Maka tidak boleh kita hanya berdiam diri, menunggu tanpa melakukan sesuatu. Menjelang pilkada 2024 kita kawal tuntas hingga hasil diumumkan oleh KPU, kita pilih pasangan calon yang memiliki integritas, tidak semata sebab popularitas. Mengutip pendapat John C. Maxwell, “Kepemimpinan merupakan suatu tindakan, bukan sebuah jabatan (a leader is one who knows the way, shows the way, and goes the way).

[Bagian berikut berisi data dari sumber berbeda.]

(** X14.  For a matrix of [r] rows and [c] columns and joint velocities of
    [c] entries, [cartesian_velocity] returns [r] entries and is linear: it
    maps a sum to the sum and a scaled velocity to the scaled result. *)
Theorem cartesian_velocity_linear (r c : nat) (J : mat) (u v : vec) (s : R) :
  shape r c J -> length u = c -> length v = c ->
  exists a b,
    cartesian_velocity J u = Ok a /\
    cartesian_velocity J v = Ok b /\
    length a = r /\
    cartesian_velocity J (vplus u v) = Ok (vplus a b) /\
    cartesian_velocity J (vscale u s) = Ok (vscale a s).
Proof.
  intros HS Hu Hv. exists (matvec J u), (matvec J v).
  unfold cartesian_velocity.
  rewrite !(mat_vec_shape r c J) by
    (try assumption; unfold vplus, vscale;
     rewrite ?length_map, ?length_combine; lia).
  split; [reflexivity|]. split; [reflexivity|].
  split; [unfold matvec; rewrite length_map; apply HS|].
  rewrite matvec_plus by congruence. rewrite matvec_scale.
  split; reflexivity.
Qed.

Lemma cartesian_velocity_linear_witness :
  shape 6 6 (spec_jacobian []) /\
  length input = 6%nat /\ length input_initial = 6%nat /\
  exists a b,
    cartesian_velocity (spec_jacobian []) input = Ok a /\
    cartesian_velocity (spec_jacobian []) input_initial = Ok b /\
    length a = 6%nat /\
    cartesian_velocity (spec_jacobian []) (vplus input input_initial)
    = Ok (vplus a b) /\
    cartesian_velocity (spec_jacobian []) (vscale input 2)
    = Ok (vscale a 2).
Proof.
  split; [apply spec_jacobian_shape|]. split; [reflexivity|].
  split; [reflexivity|].
  exact (cartesian_velocity_linear 6 6 (spec_jacobian []) input input_initial
           2 (spec_jacobian_shape []) eq_refl eq_refl).
Defined.

(** X15.  On the Jacobian of five or more 4x4 frames, [cartesian_velocity]
    returns six entries for a joint velocity of six entries and raises
    [ValueError] for any other length. *)
Theorem cartesian_velocity_shape (frames : list mat) (q_dot : vec) :
  Forall (shape 4 4) frames -> (5 <= length frames)%nat ->
  exists J,
    jacobian frames = Ok J /\
    (length q_dot = 6%nat ->
     exists v, cartesian_velocity J q_dot = Ok v /\ length v = 6%nat) /\
    (length q_dot <> 6%nat ->
     cartesian_velocity J q_dot = Raise ValueError).
Proof.
  intros HF HL. exists (spec_jacobian (base_default :: frames)).
  split; [apply jacobian_long; assumption|].
  pose proof (spec_jacobian_shape (base_default :: frames)) as HS.
  unfold cartesian_velocity. split.
  - intros Hq. rewrite (mat_vec_shape 6 6) by assumption.
    eexists. split; [reflexivity|]. unfold matvec. rewrite length_map.
    apply HS.
  - intros Hq. apply (mat_vec_mismatch 6 6); [exact HS | lia | exact Hq].
Qed.

Lemma cartesian_velocity_shape_witness :
  Forall (shape 4 4) (chain 0 0 0 0 0 0) /\
  (5 <= length (chain 0 0 0 0 0 0))%nat /\
  exists J,
    jacobian (chain 0 0 0 0 0 0) = Ok J /\
    (length [1; 2; 3] = 6%nat ->
     exists v, cartesian_velocity J [1; 2; 3] = Ok v /\ length v = 6%nat) /\
    (length [1; 2; 3] <> 6%nat ->
     cartesian_velocity J [1; 2; 3] = Raise ValueError).
Proof.
  assert (H2 : (5 <= length (chain 0 0 0 0 0 0))%nat) by (cbn; lia).
  split; [apply chain_shape|]. split; [exact H2|].
  exact (cartesian_velocity_shape _ [1; 2; 3] (chain_shape 0 0 0 0 0 0) H2).
Defined.

(** X16.  The tolerance test [eq] of the script is reflexive and symmetric,
    and it bounds the distance by [1e-9], but it is not transitive. *)
Theorem eq_eps_relation :
  (forall a, eq_eps a a = true) /\
  (forall a b, eq_eps a b = eq_eps b a) /\
  (forall a b, eq_eps a b = true -> Rabs (a - b) < 1 / 1000000000) /\
  (exists a b c,
      eq_eps a b = true /\ eq_eps b c = true /\ eq_eps a c = false).
Proof.
  split; [|split; [|split]].
  - intros a. apply eq_eps_true. rewrite Rminus_diag, Rabs_R0. apply eps_pos.
  - intros a b. unfold eq_eps. rewrite (Rabs_minus_sym a b). reflexivity.
  - intros a b H. apply eq_eps_true in H. unfold eps in H. lra.
  - exists 0, (6 / 10000000000), (12 / 10000000000).
    split; [|split].
    + apply eq_eps_true. rewrite Rabs_left by lra. unfold eps. lra.
    + apply eq_eps_true. rewrite Rabs_left by lra. unfold eps. lra.
    + apply eq_eps_false. rewrite Rabs_left by lra. unfold eps. lra.
Qed.

Lemma cos_pos_range (a : R) :
  - PI < a <= PI -> 0 < cos a -> - (PI / 2) < a < PI / 2.
Proof.
  intros [Hlo Hhi] Hc. pose proof PI_RGT_0 as HPI. split.
  - destruct (Rlt_dec (- (PI / 2)) a) as [H|H]; [exact H|].
    assert (cos (- a) <= 0) by (apply cos_le_0; lra).
    rewrite cos_neg in *. lra.
  - destruct (Rlt_dec a (PI / 2)) as [H|H]; [exact H|].
    assert (cos a <= 0) by (apply cos_le_0; lra). lra.
Qed.

Lemma cos_neg_range (a : R) :
  - PI < a <= PI -> cos a < 0 -> a < - (PI / 2) \/ PI / 2 < a.
Proof.
  intros [Hlo Hhi] Hc.
  destruct (Rlt_dec a (- (PI / 2))) as [H|H]; [left; exact H|].
  destruct (Rlt_dec (PI / 2) a) as [H'|H']; [right; exact H'|].
  assert (0 <= cos a) by (apply cos_ge_0; lra). lra.
Qed.

Lemma cos_zero_range (a : R) :
  - PI < a <= PI -> cos a = 0 -> a = - (PI / 2) \/ a = PI / 2.
Proof.
  intros [Hlo Hhi] Hc. pose proof PI_RGT_0 as HPI.
  destruct (Rtotal_order a (- (PI / 2))) as [H|[H|H]]; [|left; exact H|].
  - assert (cos (- a) < 0) by (apply cos_lt_0; lra).
    rewrite cos_neg in *. lra.
  - destruct (Rtotal_order a (PI / 2)) as [H'|[H'|H']]; [|right; exact H'|].
    + assert (0 < cos a) by (apply cos_gt_0; lra). lra.
    + assert (cos a < 0) by (apply cos_lt_0; lra). lra.
Qed.

Lemma tan_ratio (r a : R) :
  0 < r -> cos a <> 0 -> r * sin a / (r * cos a) = tan a.
Proof. intros Hr Hc. unfold tan. field. split; lra. Qed.

Lemma tan_minus_PI (a : R) : cos a <> 0 -> tan (a - PI) = tan a.
Proof.
  intros Hc. unfold tan. rewrite sin_minus_PI, cos_minus_PI. field. exact Hc.
Qed.

Lemma tan_plus_PI (a : R) : cos a <> 0 -> tan (a + PI) = tan a.
Proof.
  intros Hc. unfold tan. rewrite neg_sin, neg_cos. field. exact Hc.
Qed.

(** [arctan2] inverts the polar form on [(-PI, PI]]. *)
Lemma arctan2_sin_cos (r a : R) :
  0 < r -> - PI < a <= PI -> arctan2 (r * sin a) (r * cos a) = a.
Proof.
  intros Hr Ha. pose proof PI_RGT_0 as HPI.
  unfold arctan2.
  destruct (Rlt_dec 0 (r * cos a)) as [Hx|Hx].
  - assert (Hc : 0 < cos a) by nra.
    rewrite tan_ratio by lra. apply atan_tan.
    now apply cos_pos_range.
  - destruct (Rlt_dec (r * cos a) 0) as [Hx'|Hx'].
    + assert (Hc : cos a < 0) by nra.
      rewrite tan_ratio by lra.
      destruct (cos_neg_range a Ha Hc) as [Hlow|Hhigh].
      * (* a in (-PI, -PI/2): the sine is negative *)
        assert (Hs : sin a < 0) by (apply sin_lt_0_var; lra).
        destruct (Rle_dec 0 (r * sin a)) as [Hy|Hy]; [nra|].
        rewrite <- (tan_plus_PI a) by lra.
        rewrite atan_tan by lra. ring.
      * (* a in (PI/2, PI]: the sine is not negative *)
        assert (Hs : 0 <= sin a) by (apply sin_ge_0; lra).
        destruct (Rle_dec 0 (r * sin a)) as [Hy|Hy]; [|nra].
        rewrite <- (tan_minus_PI a) by lra.
        rewrite atan_tan by lra. ring.
    + assert (Hc : cos a = 0) by nra.
      destruct (cos_zero_range a Ha Hc) as [E|E]; rewrite E.
      * rewrite sin_neg, sin_PI2.
        destruct (Rlt_dec 0 _); [lra|].
        destruct (Rlt_dec _ 0); [reflexivity|lra].
      * rewrite sin_PI2.
        destruct (Rlt_dec 0 _); [reflexivity|lra].
Qed.

Lemma pose_transform_closed (x y z a1 a2 a3 : R) :
  pose_transform x y z a1 a2 a3 =
  mk4 (cos a2 * cos a3) (- cos a2 * sin a3) (sin a2) x
      (cos a1 * sin a3 + sin a1 * sin a2 * cos a3)
      (cos a1 * cos a3 - sin a1 * sin a2 * sin a3)
      (- sin a1 * cos a2) y
      (sin a1 * sin a3 - cos a1 * sin a2 * cos a3)
      (sin a1 * cos a3 + cos a1 * sin a2 * sin a3)
      (cos a1 * cos a2) z
      0 0 0 1.
Proof.
  unfold pose_transform, compose_T_symb.
  cbn [map get_T running_product].
  rewrite !trans_symb_mk4, !rot_symb_mk4, !matmul_mk4. f_equal; ring.
Qed.

Lemma half_turn_spec (a : R) :
  - PI < a <= PI ->
  - PI < half_turn a <= PI /\
  cos (half_turn a) = - cos a /\ sin (half_turn a) = - sin a.
Proof.
  intros Ha. unfold half_turn.
  destruct (Rle_dec a 0).
  - rewrite neg_cos, neg_sin. repeat split; lra.
  - rewrite cos_minus_PI, sin_minus_PI. repeat split; lra.
Qed.

Lemma supplement_spec (a : R) :
  - (PI / 2) < a < PI / 2 ->
  - PI < supplement a <= PI /\
  cos (supplement a) = - cos a /\ sin (supplement a) = sin a.
Proof.
  intros Ha. pose proof PI_RGT_0 as HPI. unfold supplement.
  destruct (Rle_dec 0 a).
  - rewrite cos_minus, sin_minus, cos_PI, sin_PI. repeat split; lra || ring.
  - replace (- PI - a) with (- (a + PI)) by ring.
    rewrite cos_neg, sin_neg, neg_cos, neg_sin. repeat split; lra || ring.
Qed.

Lemma arctan2_sin_cos_unit (a : R) :
  - PI < a <= PI -> arctan2 (sin a) (cos a) = a.
Proof.
  intros Ha. rewrite <- (arctan2_sin_cos 1 a ltac:(lra) Ha) at 3.
  rewrite !Rmult_1_l. reflexivity.
Qed.

(** A matrix whose entries are those of the rotation about x, y, z by
    [g1], [g2], [g3] is decomposed into these angles by the branch whose sign
    is that of [cos g2]. *)
Lemma code_angles_recover (W : mat) (m2 g1 g2 g3 : R) :
  - PI < g1 <= PI -> - PI < g2 <= PI -> - PI < g3 <= PI ->
  0 < m2 * cos g2 ->
  entry W 0 0 = cos g2 * cos g3 ->
  entry W 0 1 = - cos g2 * sin g3 ->
  entry W 0 2 = sin g2 ->
  entry W 1 2 = - sin g1 * cos g2 ->
  entry W 2 2 = cos g1 * cos g2 ->
  code_angles W m2 = [g1; g2; g3].
Proof.
  intros H1 H2 H3 Hm E00 E01 E02 E12 E22.
  assert (Hc2 : cos g2 <> 0) by nra.
  unfold code_angles. rewrite E00, E01, E02, E12, E22.
  replace (- (- cos g2 * sin g3) * m2) with (m2 * cos g2 * sin g3) by ring.
  replace (cos g2 * cos g3 * m2) with (m2 * cos g2 * cos g3) by ring.
  rewrite (arctan2_sin_cos (m2 * cos g2) g3 Hm H3). cbv zeta.
  assert (Q1 : forall u, u = cos g2 ->
                 [arctan2 (- (- sin g1 * cos g2) / cos (arctan2 (sin g2) u))
                          (cos g1 * cos g2 / cos (arctan2 (sin g2) u));
                  arctan2 (sin g2) u; g3] = [g1; g2; g3]).
  { intros u ->.
    rewrite (arctan2_sin_cos_unit g2 H2).
    replace (- (- sin g1 * cos g2) / cos g2) with (sin g1)
      by (field; exact Hc2).
    replace (cos g1 * cos g2 / cos g2) with (cos g1)
      by (field; exact Hc2).
    rewrite (arctan2_sin_cos_unit g1 H1). reflexivity. }
  destruct (eq_eps (cos g3) 0) eqn:Hband; cbn [negb].
  - apply Q1. apply eq_eps_true in Hband. rewrite Rminus_0_r in Hband.
    destruct eps_pos as [_ He].
    destruct (Rabs_def2 _ _ Hband) as [Hlo Hhi].
    pose proof (sin_cos_sq g3) as Hsc.
    assert (Hs : sin g3 <> 0) by nra.
    field. exact Hs.
  - apply Q1. apply eq_eps_false in Hband. rewrite Rminus_0_r in Hband.
    destruct eps_pos as [He _].
    assert (Hc : cos g3 <> 0).
    { intros E. rewrite E, Rabs_R0 in Hband. lra. }
    field. exact Hc.
Qed.

Lemma pose_transform_entries (x y z a1 a2 a3 : R) :
  let T := pose_transform x y z a1 a2 a3 in
  shape 4 4 T /\
  translation T = [x; y; z] /\
  entry T 0 0 = cos a2 * cos a3 /\
  entry T 0 1 = - cos a2 * sin a3 /\
  entry T 0 2 = sin a2 /\
  entry T 1 2 = - sin a1 * cos a2 /\
  entry T 2 2 = cos a1 * cos a2.
Proof.
  cbv zeta. rewrite pose_transform_closed.
  split; [apply shape_mk4|]. repeat split; reflexivity.
Qed.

Semoga calon pemimpin bangsa ini ingat, bahwa Indonesia merupakan negara demokrasi Pancasila dan rakyatlah pemegang kedaulatan tertinggi (Pasal1Ayat(2) UUD 1945). Maka pilihlah pemimpin dengan sifat siddiq (benar), amanah (dapat dipercaya), tabligh (menyampaikan), dan fathonah (cerdas), seperti yang Rasulullah SAW ajarkan.
Sejahtera adalah amanat UUD 1945
Sejahtera bukan sekedar impian dan cita-cita yang harus terus didengungkan. Tetapi amanah para pendiri bangsa yang telah mengikhlashkan jiwa raga hingga titik darah penghabisan agar NKRI tegak. Mereka tidak mau anak cucu bangsa ini memiliki nasib seperti yang mereka rasakan. Jangankan mengenyam pendidikan yang layak, atau untuk makan sekali sehari harus melalui perjuangan melelahkan, yang paling memilukan adalah ketika negeri terjajah, tidak ada lagi hak hidup layak.
Jika jauh sebelum republik ini mengumandangkan takbir kemerdekaan tanda Indonesia berdaulat, Indonesia terjajah oleh bangsa asing yang berpura-pura menebar kebaikan padahal jelas mengambil keuntungan, tidak hanya hasil bumi ibu Pertiwi yang mereka kuras, tetapi juga kekayaan intelektual bangsa diangkut.
Sekarang penjajah itu tidak lagi berseragam, tidak lagi memegang senjata tanda memiliki kekuatan dan kekuasaan. Tetapi berubah menjadi ketidakadilan dalam mendapatkan hak memperoleh akses pendidikan, hukum, kesehatan serta lapangan pekerjaan. Sang Proklamator RI Bung Karno pernah berujar, "Perjuanganku lebih mudah karena melawan penjajah, namun perjuangan kalian akan lebih sulit karena melawan bangsa sendiri".
Pernyataan, pesan atau bisa disebut peringatan Bung Karno diatas tidaklah sesederhana yang tersurat. Secara tersirat pesan tersebut bermakna sangat dalam. Bahwa perjuangan menjadikan negeri maju, sejahtera dimana rakyat mendapatkan hak utama tidak sesederhana teori. Perlu perjuangan, peluh dan komitmen melalui moral semua elemen bangsa. Mulai dari moral ketuhanan, kemanusiaan, kebangsaan, demokrasi serta moral keadilan.